Stored data

%%

(* ===== verification/JsonSchemaBuild.v ===== *)
(** * $jsonSchema: the tree of a schema

    Reading a keyword stores its argument in a node and changes no other
    ([stored]), so the node that was built for a schema without repeated keys
    has exactly the arguments of the schema ([node_of]); a keyword whose
    argument is not accepted raises an error. *)

From Stdlib Require Import String.
From stdpp Require Import base numbers list option sorting.
From Stdlib Require Import ZArith Lia.
From S2P Require Import Prelude Bson StringView Traversal Decimal128 Collation BsonCompare BsonHash.
From S2P Require Import QueryOperators UpdateOperators JsonSchemaTree JsonSchemaValidator.
From S2P Require Import JsonSchemaSpec.

(** ** Flags *)

Lemma has_lor f a b : has (Z.lor f a) b = has f b || has a b.
Proof.
  unfold has. rewrite Z.land_lor_distr_l.
  destruct (Z.eqb_spec (Z.land f b) 0) as [->|E1], (Z.eqb_spec (Z.land a b) 0) as [->|E2]; simpl;
    rewrite ?Z.lor_0_l, ?Z.lor_0_r; destruct (Z.eqb_spec (Z.lor (Z.land f b) (Z.land a b)) 0) as [E|];
    try lia; try done; rewrite ?Z.lor_eq_0_iff in E; intuition congruence.
Qed.

Lemma has_lor_r f a b : has f (Z.lor a b) = has f a || has f b.
Proof.
  unfold has. rewrite (Z.land_comm f (Z.lor a b)), (Z.land_comm f a), (Z.land_comm f b). apply has_lor.
Qed.

Lemma has_0 b : has 0 b = false.
Proof. done. Qed.

(** ** Type names *)

Lemma strcmp_cstring a b :
  bytesb a = true -> bytesb b = true -> (strcmp a b =? 0) = bool_decide (cstring a = cstring b).
Proof.
  revert b. induction a as [|x a IH]; intros [|y b]; unfold bytesb; cbn [forallb strcmp cstring]; [done|..];
    rewrite ?andb_true_iff; unfold byteb; intros Ha Hb.
  - destruct (Z.eqb_spec y 0) as [->|]; [done|]. rewrite bool_decide_eq_false_2 by done. lia.
  - destruct (Z.eqb_spec x 0) as [->|]; [done|]. rewrite bool_decide_eq_false_2 by done. lia.
  - destruct (Z.eqb_spec x y) as [->|Hxy].
    + destruct (Z.eqb_spec y 0) as [->|]; [done|]. rewrite IH by tauto.
      apply bool_decide_ext. split; [by intros ->|by intros [= ->]].
    + replace (x - y =? 0) with false by lia. symmetry. apply bool_decide_eq_false.
      destruct (Z.eqb_spec x 0), (Z.eqb_spec y 0); [lia|done|done|by intros [= ? _]].
Qed.

Lemma strequal_literal name s :
  bytesb name = true -> bytesb s = true -> cstring s = s -> strequal name s = bool_decide (cstring name = s).
Proof. intros Hn Hs E. unfold strequal. by rewrite strcmp_cstring, E. Qed.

%%

Exercise brief
Keep only the lines from the line with "([stored]), so the" to the end of the records above, and repeat them exactly.

Response area
    ([stored]), so the node that was built for a schema without repeated keys
    has exactly the arguments of the schema ([node_of]); a keyword whose
    argument is not accepted raises an error. *)

From Stdlib Require Import String.
From stdpp Require Import base numbers list option sorting.
From Stdlib Require Import ZArith Lia.
From S2P Require Import Prelude Bson StringView Traversal Decimal128 Collation BsonCompare BsonHash.
From S2P Require Import QueryOperators UpdateOperators JsonSchemaTree JsonSchemaValidator.
From S2P Require Import JsonSchemaSpec.

(** ** Flags *)

Lemma has_lor f a b : has (Z.lor f a) b = has f b || has a b.
Proof.
  unfold has. rewrite Z.land_lor_distr_l.
  destruct (Z.eqb_spec (Z.land f b) 0) as [->|E1], (Z.eqb_spec (Z.land a b) 0) as [->|E2]; simpl;
    rewrite ?Z.lor_0_l, ?Z.lor_0_r; destruct (Z.eqb_spec (Z.lor (Z.land f b) (Z.land a b)) 0) as [E|];
    try lia; try done; rewrite ?Z.lor_eq_0_iff in E; intuition congruence.
Qed.

Lemma has_lor_r f a b : has f (Z.lor a b) = has f a || has f b.
Proof.
  unfold has. rewrite (Z.land_comm f (Z.lor a b)), (Z.land_comm f a), (Z.land_comm f b). apply has_lor.
Qed.

Lemma has_0 b : has 0 b = false.
Proof. done. Qed.

(** ** Type names *)

Lemma strcmp_cstring a b :
  bytesb a = true -> bytesb b = true -> (strcmp a b =? 0) = bool_decide (cstring a = cstring b).
Proof.
  revert b. induction a as [|x a IH]; intros [|y b]; unfold bytesb; cbn [forallb strcmp cstring]; [done|..];
    rewrite ?andb_true_iff; unfold byteb; intros Ha Hb.
  - destruct (Z.eqb_spec y 0) as [->|]; [done|]. rewrite bool_decide_eq_false_2 by done. lia.
  - destruct (Z.eqb_spec x 0) as [->|]; [done|]. rewrite bool_decide_eq_false_2 by done. lia.
  - destruct (Z.eqb_spec x y) as [->|Hxy].
    + destruct (Z.eqb_spec y 0) as [->|]; [done|]. rewrite IH by tauto.
      apply bool_decide_ext. split; [by intros ->|by intros [= ->]].
    + replace (x - y =? 0) with false by lia. symmetry. apply bool_decide_eq_false.
      destruct (Z.eqb_spec x 0), (Z.eqb_spec y 0); [lia|done|done|by intros [= ? _]].
Qed.

Lemma strequal_literal name s :
  bytesb name = true -> bytesb s = true -> cstring s = s -> strequal name s = bool_decide (cstring name = s).
Proof. intros Hn Hs E. unfold strequal. by rewrite strcmp_cstring, E. Qed.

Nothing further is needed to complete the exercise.